Hep söylediğimiz gibi biz Türkiye için en doğrusunu, Türk milleti için en hayırlısını yapmanın peşindeyiz. Siyaseti de ikbal vasıtası olarak değil millete hizmet aracı olarak görüyoruz. Hiç kimseye ve hiç bir fikre önyargı ile yaklaşmıyoruz. Kimden geldiğine bakmadan ülkemizin faydasına olacak her türlü öneriyi hayırhanlıkla değerlendirmeye hazırız. Bugüne kadar ısrarla sürdürdüğümüz bu müsbet tavrımızı bundan sonra da koruyacağız. Muhalefetin de geçmiş hatalarından ders alarak Orta Vadeli Program gibi ülkemizin hayrına olan işlerde bize destek vermesini bekliyoruz.
Ekonomi ile ilgili planlarımızda 6 Şubat'ta meydana gelen ve 11 ilimizde yaşayan 14 milyon insanımızı etkileyen depremi asla göz ardı etmiyoruz.
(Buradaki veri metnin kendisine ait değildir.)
(** ** Named runs *)

(** A state of a named run is quiescent when each of the finitely many
    program actions is refused. *)
Ltac quiescent_by_computation :=
  let a := fresh "a" in
  let Ha := fresh "Ha" in
  intros a Ha;
  destruct a as [sig|[]|[]| |[|[|[|i]]]];
  [ by destruct (Ha sig) | vm_compute; reflexivity .. ].

Ltac run_schedule := eexists; split; [vm_compute; reflexivity|].

(** C2 (the code departs from it): with recipients "111" and "222" and
    both sends refused, the run in which nothing interrupts ends with both
    errors on record but none of them aggregated: the coordinator hands
    over the first error only, [Run] drops it in its [select] and then
    waits in [range errChan] on a channel that is empty and never closed;
    [main] has received and reported nothing, and no goroutine can move.
    In no run at all does [Run] return, or [main] receive, anything but
    the configuration error or the cancellation error. *)
Theorem refused_sends_are_not_aggregated :
  (∃ s, @exec remote_refusing two_recipients (init two_recipients)
          (start_two ++ fail 0 ++ fail 1 ++ join ++ collect) = Some s
        ∧ map call_err (calls s)
          = [Some (ErrSend "status 500"); Some (ErrSend "status 500")]
        ∧ status s = Running
        ∧ runPc s = RRange []
        ∧ buf (runErrChan s) = [] ∧ closed (runErrChan s) = false
        ∧ buf (mainErrChan s) = []
        ∧ stderr s = []
        ∧ buf (responseChan s) = [] ∧ stdout s = []
        ∧ @quiescent remote_refusing two_recipients s)
  ∧ (∀ s, @reachable remote_refusing two_recipients s →
       (∀ err, runPc s = RReturn err → config_or_cancel err)
       ∧ Forall config_or_cancel (buf (mainErrChan s))
       ∧ ∀ e, ReportedError e ∈ stderr s → config_or_cancel (Some e)).
Proof.
  split.
  - run_schedule. repeat (split; [reflexivity|]). quiescent_by_computation.
  - intros s Hs. destruct (inv_errors_reachable _ s Hs) as (_ & _ & Hret & Hbuf & Herr & _).
    repeat split; [done..|].
    intros e He. rewrite Forall_forall in Herr. by eapply Herr.
Qed.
Ülkemizin ekonomisine maliyeti 104 milyar doları bulan deprem felaketi yükümüzü ağırlaştırmakta, mücadelemizi daha da zorlaştırmaktadır. Türkiye dünyadaki diğer ülkelerden farklı olarak küresel sorunlara ilaveten asrın felaketinin yol açtığı sıkıntılarla da mücadele etmektedir. Ancak devlet-millet dayanışmasıyla nasıl bugüne kadar nice engelleri aştıysak aynı başarıyı depremin yaralarını sarmada da sergiliyoruz. Geride bıraktığımız 8 aya dair veriler bu gerçeği açıkça ortaya koyuyor. 2023 yılının ilk yarısında yüzde 3,9 oranında büyüme kaydederek büyüme performansımızı kesintisiz 12 çeyreğe çıkardık. Yıllık bazda ise 13 yıldır aralıksız büyüyoruz. Çeyreklik büyüme performansı ile Türkiye OECD ülkeler içerisinde pozitif ayrışmıştır. Yine bu dönemde ekonomimizi yıllıklandırılmış olarak ilk kez 1 trilyon doları aşan bir ekonomik büyüklüğe ulaştırmayı başardık.
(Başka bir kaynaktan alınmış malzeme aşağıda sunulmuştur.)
(** No opportunity is ever saved for an item whose best comparison is an
    Amazon listing: the profit analysis raises inside
    [calculate_and_save_opportunity], the exception is swallowed, and the call
    returns after the lookup alone, whatever the thresholds and prices. *)
Theorem amazon_opportunity_never_saved {W : Type} `{Env W}
    inventory_item_id buy_price min_profit min_margin (st : State W) w best :
  get_best_price inventory_item_id (world st) = (w, Ok (Some best)) ->
  lower (best_marketplace best) = "amazon" ->
  calculate_and_save_opportunity inventory_item_id buy_price min_profit min_margin st
  = ({| active_searches := active_searches st; world := w |}, Ok tt).
Proof.
  intros Hbest Hm.
  unfold calculate_and_save_opportunity, try_catch, bind, lift, of_result.
  rewrite Hbest.
  destruct (init_thresholds_total min_profit min_margin) as [c ->].
  by rewrite (calculate_profit_amazon_raise c _ _ _ _ _ Hm).
Qed.

Lemma amazon_opportunity_never_saved_witness :
  Api.world (exec (@calculate_and_save_opportunity _ amazon_env 1 10 5 (20 # 100))
               demo_state)
  = ["best price"].
Proof.
  unfold exec.
  rewrite (@amazon_opportunity_never_saved _ amazon_env 1%nat 10 5 (20 # 100) demo_state
             ["best price"]
             {| Api.best_total_price := 100; Api.best_marketplace := "amazon" |});
    reflexivity.
Defined.

(** A store whose scraping raises contributes nothing: the store run returns
    normally and the global search state is exactly what it was. *)
Theorem failed_scrape_contributes_nothing {W : Type} `{Env W}
    store search_id min_profit min_margin (st st1 : State W) e :
  scrape_store store st = (st1, Raise e) ->
  process_store_inventory store search_id min_profit min_margin st = (st1, Ok tt) /\
  active_searches st1 = active_searches st.
Proof. apply process_store_inventory_scrape_fails. Qed.

Lemma failed_scrape_contributes_nothing_witness :
  Api.active_searches
    (exec (process_store_inventory (demo_store "W1") 1 5 (20 # 100)) demo_state)
  = Api.active_searches demo_state.
Proof.
  assert (Hs : scrape_store (demo_store "W1") demo_state
               = ({| Api.active_searches := Api.active_searches demo_state;
                     Api.world := ["scrape W1"] |},
                  Raise (RuntimeError "browser crashed")))
    by (vm_compute; reflexivity).
  destruct (failed_scrape_contributes_nothing (demo_store "W1") 1%nat 5 (20 # 100)
              _ _ _ Hs) as [Hrun Hsame].
  unfold exec. rewrite Hrun. exact Hsame.
Defined.

(** An orchestrator-level fault fails the search: when store discovery
    raises, or the completion step raises (even after the status was set to
    "completed"), and the failure can be recorded, the search ends "failed"
    with the message of the exception as its error. *)
Theorem orchestrator_fault_fails_search {W : Type} `{Env W}
    search_id request (st0 st1 st2 : State W) e :
  (discover_stores search_id request st0 = (st1, Raise e) \/
   exists sta stores,
     discover_stores search_id request st0 = (sta, Ok stores) /\
     complete_search search_id request (after_stores search_id request stores sta)
       = (st1, Raise e)) ->
  fail_search search_id e st1 = (st2, Ok tt) ->
  run_full_search search_id request st0 = (st2, Ok tt) /\
  status_of search_id st2 = Some "failed" /\
  error <$> (active_searches st2 !! search_id) = Some (Some (str_exn e)).
Proof.
  intros Hfault Hfail. split.
  - unfold run_full_search, try_catch.
    destruct Hfault as [Hd|(sta & stores & Hd & Hc)].
    + by rewrite (bind_raise _ _ _ _ _ Hd).
    + rewrite (bind_ok _ _ _ _ _ Hd).
      rewrite (bind_ok _ _ _ _ _ (process_stores_all search_id request stores sta)).
      by rewrite Hc.
  - unfold fail_search in Hfail.
    apply bind_ok_inv in Hfail as (sta & [] & Hset & Hfail).
    apply bind_ok_inv in Hfail as (stb & [] & Herr & Hfail).
    assert (Hw : respects same_searches
      (with_db_session (lift (update_status search_id "failed" None (Some (str_exn e)))))).
    { apply with_db_session_same_searches. respects_step. }
    specialize (Hw stb). rewrite Hfail in Hw. cbn in Hw. unfold same_searches in Hw.
    unfold status_of. rewrite Hw.
    unfold update_search, bind, get_search in Hset, Herr.
    destruct (active_searches st1 !! search_id) as [s1|]; [|discriminate].
    injection Hset as <-. cbn in Herr. rewrite lookup_insert_eq in Herr.
    injection Herr as <-. cbn. by rewrite lookup_insert_eq.
Qed.

Lemma orchestrator_fault_fails_search_witness :
  status_of 1 (exec (@run_full_search _ amazon_env 1 demo_request) demo_state)
  = Some "failed".
Proof.
  edestruct (@orchestrator_fault_fails_search _ amazon_env 1%nat demo_request demo_state)
    as (Hrun & Hstatus & _).
  - left. vm_compute. reflexivity.
  - vm_compute. reflexivity.
  - unfold exec. rewrite Hrun. exact Hstatus.
Defined.

(** ** Properties of market_checker.py *)

Lemma insert_asc_perm {A} (key : A -> Q) x l : insert_asc key x l ≡ₚ x :: l.
Proof.
  induction l as [|y l IH]; cbn [insert_asc]; [reflexivity|].
  destruct (Qltb (key x) (key y)); [reflexivity|].
  rewrite IH. apply Permutation_swap.
Qed.

Lemma sort_asc_perm {A} (key : A -> Q) l : sort_asc key l ≡ₚ l.
Proof.
  unfold sort_asc.
  assert (Hgen : forall acc, foldl (fun acc x => insert_asc key x acc) acc l ≡ₚ acc ++ l).
  { induction l as [|x l IH]; intros acc; cbn [foldl].
    - by rewrite app_nil_r.
    - rewrite IH, insert_asc_perm. cbn [app]. apply Permutation_middle. }
  by rewrite Hgen.
Qed.

Lemma insert_asc_sorted {A} (key : A -> Q) x l :
  StronglySorted (fun a b => key a <= key b) l ->
  StronglySorted (fun a b => key a <= key b) (insert_asc key x l).
Proof.
  induction 1 as [|y l Hsorted IH Hall]; cbn [insert_asc].
  - repeat constructor.
  - destruct (Qltb (key x) (key y)) eqn:E.
    + apply Qltb_lt in E. constructor; [by constructor|].
      constructor; [lra|].
      eapply Forall_impl; [exact Hall|]. intros z Hz. cbn in Hz. lra.
    + apply Qltb_ge in E. constructor; [exact IH|].
      rewrite insert_asc_perm. by constructor.
Qed.

Lemma sort_asc_sorted {A} (key : A -> Q) l :
  StronglySorted (fun a b => key a <= key b) (sort_asc key l).
Proof.
  unfold sort_asc.
  assert (Hgen : forall acc,
    StronglySorted (fun a b => key a <= key b) acc ->
    StronglySorted (fun a b => key a <= key b)
      (foldl (fun acc x => insert_asc key x acc) acc l)).
  { induction l as [|x l IH]; intros acc Hacc; cbn [foldl]; [exact Hacc|].
    by apply IH, insert_asc_sorted. }
  apply Hgen. constructor.
Qed.

Section MarketCheckerProperties.

Import MarketChecker.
Böylece depremin iktisadi faaliyetler üzerindeki olumsuz etkilerinin sınırlı kalmasını temin ettik. İhracatta da yılın ilk 8 ayında 165 milyar doları, yıllık bazda da 253,5 milyar doları yakaladık. Turizmde önceki seneye göre çok daha iyi bir sezon geçiriyoruz. İstihdamda da hamdolsun herhangi bir kaybımız söz konusu değil. Yılın ilk 6 ayında emekliliğe hak kazanma koşullarına yönelik düzenlemeler ve depremin olumsuz etkilerine rağmen net 220 bin istihdam artışı sağladık. Dünyada son 60-70 yılın zirvelerine çıkan enflasyon doğal olarak bizim de sorunumuzdur. Enflasyonla mücadelede başta doğal gaz olmak üzere enerji fiyatlarında hayata geçirdiğimiz sübvansiyonlar ve kira artışlarına tavan fiyatı uygulamamızın yanı sıra bir takım ilave tedbirleri aldık.
Fırsatçılara ve aç gözlülere yönelik denetimlerimiz artarak devam ediyor. Kimi sektörlerde oluşan fiyat köpüğünün indiğine ve piyasanın dengesini bulmaya başladığına şahit oluyoruz. Merkez Bankası rezervlerimiz aynı şekilde 117,3 milyar dolar seviyesindeki güçlü seyrini sürdürüyor. Sermaye piyasalarımızın hem arz hem de talep tarafında gelişimi devam ediyor. Hane halkı borçluluğunda ülkemiz gelişmekte olan ülke ortalamalarına göre oldukça düşük bir riskliliğe sahiptir. 2022 yılını milli gelire oranla yüzde 1'lik bir bütçe açığı ile kapattık.